Scientists extend mice lives by connecting their blood to young ones

Scientists have extended the lives of old mice by connecting their blood vessels to those of young mice, an advance that may lead to new therapies for rejuvenating the body in older individuals.

The process of surgically joining the circulatory systems of a young and old mouse can slow ageing at the cellular level and lengthen the lifespan of the older animal by up to 10 per cent, found researchers, including those from Duke University Medical Center in the US.

The findings, published recently in the journal Nature Aging, suggest that the young may benefit from a cocktail of components and chemicals in their blood that contributes to vitality.

Scientists said these factors could potentially be isolated as therapies for speed healing, to rejuvenate the body and add years to an older individual’s life.

“This is the first evidence that the process, called heterochronic parabiosis, can slow the pace of aging, which is coupled with the extension in lifespan and health,” study senior author James White from the Duke University School of Medicine said.

The study sought to determine whether the benefits of heterochronic parabiosis – performed by surgically fusing two animals of different ages to enable a shared circulatory system – were fleeting or more long-lasting.

Previous studies had documented the anti-ageing benefits in tissues and cells of the older mice after three weeks of parabiosis.

This earlier research showed older mice became more active and their tissue showed evidence of rejuvenation after the process.

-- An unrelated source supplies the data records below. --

Lemma starts_create r : is_layer r = true → starts (create_in_layer r).
Proof.
  intros Hr. eapply boots_seq; [apply boots_answer|]. intros ret. destruct (DP_FAILED ret); [apply boots_ret|].
  intros s []. apply wp_bind, wp_modify, wp_bind, wp_modify, wp_ret. constructor; cbn; try done.
  - intros x [->|Hx]%elem_of_cons; [split; [done|right; by left]|]. destruct (bi_layer0 x Hx) as [? [?|?]]; split; [done|by left|done|right; by right].
  - intros x [->|Hx]%elem_of_cons Hl; [by left|right; by apply bi_live0].
  - intros g Hg. destruct (bi_graph0 g Hg) as [?|?]; [left; by right|by right].
  - intros Hg. destruct (bi_stats0 Hg) as [?|?]; [by left|right; by right].
  - intros [<-|Hx]%elem_of_cons; [done|by apply bi_stats'0].
  - rewrite elem_of_cons, <- bi_grpc0. split; [intros [<-|?]; [done|tauto]|tauto].
  - intros x Hx%not_elem_of_nil. done.
Qed.

(** Removing a resource. *)
Lemma inv_removed gf gone r s :
  boot_inv gf gone s → r ≠ R_GRPC → is_graph r = false →
  boot_inv gf (r :: gone) (s <| bt_live := filter (λ x, x ≠ r) (bt_live s) |>).
Proof.
  intros [] Hr Hg.
  assert (Hkeep : ∀ x, x ∈ gone ∨ x ∈ bt_live s → x ∈ r :: gone ∨ x ∈ filter (λ x, x ≠ r) (bt_live s)).
  { intros x [?|?]; [left; by right|]. destruct (decide (x = r)) as [->|]; [left; by left|right]. by apply list_elem_of_filter. }
  constructor; cbn; try done.
  - intros x Hx. destruct (bi_layer0 x Hx). auto.
  - intros x [_ Hx]%list_elem_of_filter. by apply bi_live0.
  - intros g Hid. specialize (bi_graph0 g Hid). destruct gf; rewrite list_elem_of_filter; [tauto|].
    destruct bi_graph0 as [?|?]; [left|by right]. split; [|done]. by intros <-.
  - intros Hst. by apply Hkeep, bi_stats0.
  - intros [_ Hx]%list_elem_of_filter. by apply bi_stats'0.
  - rewrite list_elem_of_filter, <- bi_grpc0. naive_solver.
  - intros x Hx [Hne Hl]%list_elem_of_filter. apply elem_of_cons in Hx as [?|Hx]; [done|]. by apply (bi_gone0 x).
Qed.

Lemma inv_absent gf gone r s : boot_inv gf gone s → r ∉ bt_live s → boot_inv gf (r :: gone) s.
Proof.
  intros [] Hr. constructor; try done.
  - intros x Hx. destruct (bi_layer0 x Hx) as [? [?|?]]; split; [done|left; by right|done|by right].
  - intros Hst. destruct (bi_stats0 Hst); [left; by right|by right].
  - intros x [->|Hx]%elem_of_cons; [done|by apply bi_gone0].
Qed.

Lemma boots_release gf gone r : r ≠ R_GRPC → is_graph r = false → boots gf gone (r :: gone) (release r).
Proof. intros Hr Hg s Hs. apply wp_modify. by apply inv_removed. Qed.

Lemma boots_free_in_layer gf gone r : is_layer r = true → r ∉ gone → boots gf gone (r :: gone) (free_in_layer r).
Proof.
  intros Hl Hng s Hs. apply wp_bind, wp_gets. destruct (decide (r ∈ bt_layer _)) as [Hin|Hin].
  - apply wp_modify. cbn in Hin. destruct (bi_layer _ _ _ Hs r Hin) as [_ [?|Hlive]]; [done|]. rewrite decide_True by done.
    apply inv_removed; [done|by intros ->|by destruct r].
  - apply wp_ret. apply inv_absent; [done|]. intros Hlive. by apply Hin, (bi_live _ _ _ Hs).
Qed.

Lemma boots_layer_free gf gone :
  Forall (λ r, is_layer r = false) gone →
  boots gf gone ([R_MEMPOOL; R_RING grpc_tx_queue; R_RING grpc_rx_queue; R_RING periodic_msg_queue; R_RING monitoring_rx_queue; R_TIMERS] ++ gone)
    dp_dpdk_layer_free.
Proof.
  intros Hg. assert (Hn : ∀ r, is_layer r = true → r ∉ gone).
  { intros r Hr Hin. rewrite Forall_forall in Hg. specialize (Hg r Hin). congruence. }
  unfold dp_dpdk_layer_free. eapply boots_seq; [by apply boots_release|]. intros _.
  repeat (eapply boots_seq; [apply boots_free_in_layer; [done|]; rewrite ?not_elem_of_cons; repeat split; by try apply Hn|]; intros _).
  apply boots_free_in_layer; [done|]. rewrite ?not_elem_of_cons. repeat split; by try apply Hn.
Qed.

Lemma starts_stats : starts dp_graph_stats_create.
Proof.
  intros s Hs. unfold dp_graph_stats_create, init. apply wp_bind, wp_bind. wp_use (boots_answer _ _ s Hs). intros ret s1 Hs1.
  unfold made. destruct (DP_FAILED ret) eqn:Hret; wp_steps; rewrite Hret; wp_steps; [done|].
  destruct Hs1. constructor; cbn; try done.
  - intros x Hx. destruct (bi_layer0 x Hx) as [? [?|?]]; split; [done|by left|done|right; by right].
  - intros x [->|Hx]%elem_of_cons Hl; [done|by apply bi_live0].
  - intros g Hg. destruct (bi_graph0 g Hg) as [?|?]; [left; by right|by right].
  - intros _. right. by left.
  - rewrite elem_of_cons, <- bi_grpc0. split; [intros [?|?]; [done|tauto]|tauto].
  - intros x Hx%not_elem_of_nil. done.
Qed.

Ltac starts_all :=
  repeat (first [apply Forall_nil_2|apply Forall_cons_2]); first [by apply starts_init|by apply starts_create|apply boots_answer|apply starts_stats|idtac].

Lemma wp_graph_create s :
  boot_inv false [] s →
  wp dp_graph_create (λ id s', boot_inv false [] s' ∧ ∀ g, id = Some g → R_GRAPH g ∈ bt_live s') s.
Proof.
  intros Hs. unfold dp_graph_create. apply wp_bind. wp_use (boots_answer _ _ s Hs). intros g s1 Hs1.
  destruct (DP_FAILED g); [by apply wp_ret|]. apply wp_bind, wp_modify.
  assert (Hs2 : boot_inv false [] (s1 <| bt_live := R_GRAPH g :: bt_live s1 |>)) by by apply inv_made.
  unfold first_failed, answer. wp_steps. set (s2 := s1 <| bt_live := _ |>) in *.
  unfold wp at 1. destruct (DP_FAILED _); wp_steps; [split; [by destruct Hs2|done]|].
  unfold wp at 1. destruct (DP_FAILED _); wp_steps; (split; [by destruct Hs2|]); intros g' [= <-]. by left.
Qed.

Lemma starts_graph cores : starts (dp_graph_init cores stats).
Proof.
  unfold dp_graph_init. destruct (negb _); [apply boots_ret|].
  eapply boots_seq; [apply starts_first; starts_all|].
  intros failed. destruct failed; [apply boots_ret|]. intros s Hs. apply wp_bind. wp_use (wp_graph_create s Hs). intros id s1 [Hs1 Hid].
  apply wp_bind, wp_modify.
  assert (Hs2 : boot_inv false [] (s1 <| bt_graph_id := id |>)).
  { destruct Hs1. constructor; try done. cbn. intros g Hg. left. by apply Hid. }
  destruct id as [g|]; [|by apply wp_ret]. destruct stats eqn:Hst; [|by apply wp_bind, wp_ret, wp_ret].
  apply wp_bind.
  assert (Hf : starts (first_failed [dp_graph_stats_create; answer])).
  { apply starts_first. starts_all. }
  wp_use (Hf _ Hs2). intros failed s3 Hs3. destruct failed; [|by apply wp_ret].
  apply wp_bind, wp_modify, wp_ret. destruct (decide _); [|by destruct Hs3; constructor].
  destruct Hs3. constructor; cbn; try done.
  - intros x Hx. destruct (bi_layer0 x Hx) as [Hl [?|?]]; split; [done|by left|done|right]. apply list_elem_of_filter. split; [|done]. by intros ->.
  - intros x [_ Hx]%list_elem_of_filter. by apply bi_live0.
  - intros g' _. by right.
  - intros Hg. destruct (bi_stats0 Hg) as [?|?]; [by left|right]. by apply list_elem_of_filter.
  - intros [_ Hx]%list_elem_of_filter. by apply bi_stats'0.
  - rewrite list_elem_of_filter, <- bi_grpc0. naive_solver.
  - intros x Hx%not_elem_of_nil. done.
Qed.

Lemma wp_graph_free gone s :
  boot_inv false gone s → R_STATS ∉ gone → wp dp_graph_free (λ _ s', boot_inv true (R_GRAPHTRACE :: R_STATS :: gone) s') s.
Proof.
  intros Hs Hns. unfold dp_graph_free. apply wp_bind, wp_gets, wp_bind.
  apply (wp_mono _ (λ _ s', boot_inv false (R_STATS :: gone) s' ∧ bt_graph_id s' = bt_graph_id s)).
  { cbn [id]. destruct (bt_graph_stats s) eqn:Hst.
    - apply wp_modify. destruct (bi_stats _ _ _ Hs Hst) as [?|Hin]; [done|]. rewrite decide_True by done. split; [by apply inv_removed|done].
    - apply wp_ret. split; [|done]. apply inv_absent; [done|]. intros Hin%(bi_stats' _ _ _ Hs). congruence. }
  intros _ s1 [Hs1 Hid]. apply wp_bind, (wp_mono _ (λ _ s', boot_inv true (R_STATS :: gone) s')).
  - cbn [id]. destruct (bt_graph_id s) as [g|] eqn:Hg.
    + apply wp_modify. destruct (decide _) as [Hin|Hin].
      * destruct Hs1. constructor; cbn; try done.
        -- intros x Hx. destruct (bi_layer0 x Hx) as [Hl [?|?]]; split; [done|by left|done|right]. apply list_elem_of_filter. split; [|done]. by intros ->.
        -- intros x [_ Hx]%list_elem_of_filter. by apply bi_live0.
        -- rewrite Hid. intros g' [= <-] [? _]%list_elem_of_filter. done.
        -- intros Hst. destruct (bi_stats0 Hst) as [?|?]; [by left|right]. by apply list_elem_of_filter.
        -- intros [_ Hx]%list_elem_of_filter. by apply bi_stats'0.
        -- rewrite list_elem_of_filter, <- bi_grpc0. naive_solver.
        -- intros x Hx [_ Hl]%list_elem_of_filter. by apply (bi_gone0 x).
      * destruct Hs1. constructor; cbn; try done.
        -- rewrite Hid. by intros g' [= <-].
        -- intros _. destruct (bi_graph0 g Hid); [done|done].
    + apply wp_ret. destruct Hs1. constructor; try done. by rewrite Hid.
  - intros _ s2 Hs2. by apply boots_release.
Qed.

Lemma starts_grpc : starts dp_grpc_thread_start.
Proof.
  intros s Hs. unfold dp_grpc_thread_start, init, made. apply wp_bind, wp_gets. destruct (bt_grpc_started _); [by apply wp_ret|].
  apply wp_bind, wp_bind. wp_use (boots_answer _ _ s Hs). intros ret s1 Hs1.
  destruct (DP_FAILED ret) eqn:Hret; wp_steps; rewrite Hret; wp_steps; [done|]. destruct Hs1. constructor; cbn; try done.
  - intros x Hx. destruct (bi_layer0 x Hx) as [? [?|?]]; split; [done|by left|done|right; by right].
  - intros x [->|Hx]%elem_of_cons Hl; [done|by apply bi_live0].
  - intros g Hg. destruct (bi_graph0 g Hg) as [?|?]; [left; by right|by right].
  - intros Hg. destruct (bi_stats0 Hg) as [?|?]; [by left|right; by right].
  - intros [?|Hx]%elem_of_cons; [done|by apply bi_stats'0].
  - rewrite elem_of_cons. tauto.
  - intros x Hx%not_elem_of_nil. done.
Qed.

“Our thought was, if we see these anti-aging effects in three weeks of parabiosis, what happens if you bring that out to 12 weeks. That’s about 10 per cent of a mouse’s lifespan of three years,” Dr White said.

The young mouse in the study was aged four months and the older mouse was two years of age.

Scientists found that in the follow-up, during a two-month detachment period, the older animals exhibited improved physiological abilities and lived 10 per cent longer than animals that had not undergone the procedure.

Researchers found the rejuvenation effect persisted even after two months of detachment and also observed that the longer the animals shared circulation, the longer the anti-ageing benefits lasted once the two were no longer connected.

At the cellular level too, the parabiosis process appeared to drastically reduce the chemical signatures of blood’s age as well as that of liver tissue.

Researchers also found gene expression changes opposite to ageing, but akin to several lifespan-extending interventions like calorie restriction.

However, scientists caution that pairing humans using the parabiosis process is not only impractical, but also unethical since it would mean pairing a 50-year-old with an 18-year-old for about eight years.

They said other anti-ageing strategies, such as calorie restriction, work better to extend longevity in mice.

“Our work points to a need to explore what factors in the circulation of youthful blood cause this anti-aging phenomenon,” Dr White explained.

“The elements that are driving this are what’s important, and they are not yet known. Are they proteins or metabolites? Is it new cells that the young mouse is providing, or does the young mouse simply buffer the old, pro-aging blood? This is what we hope to learn next,” he said.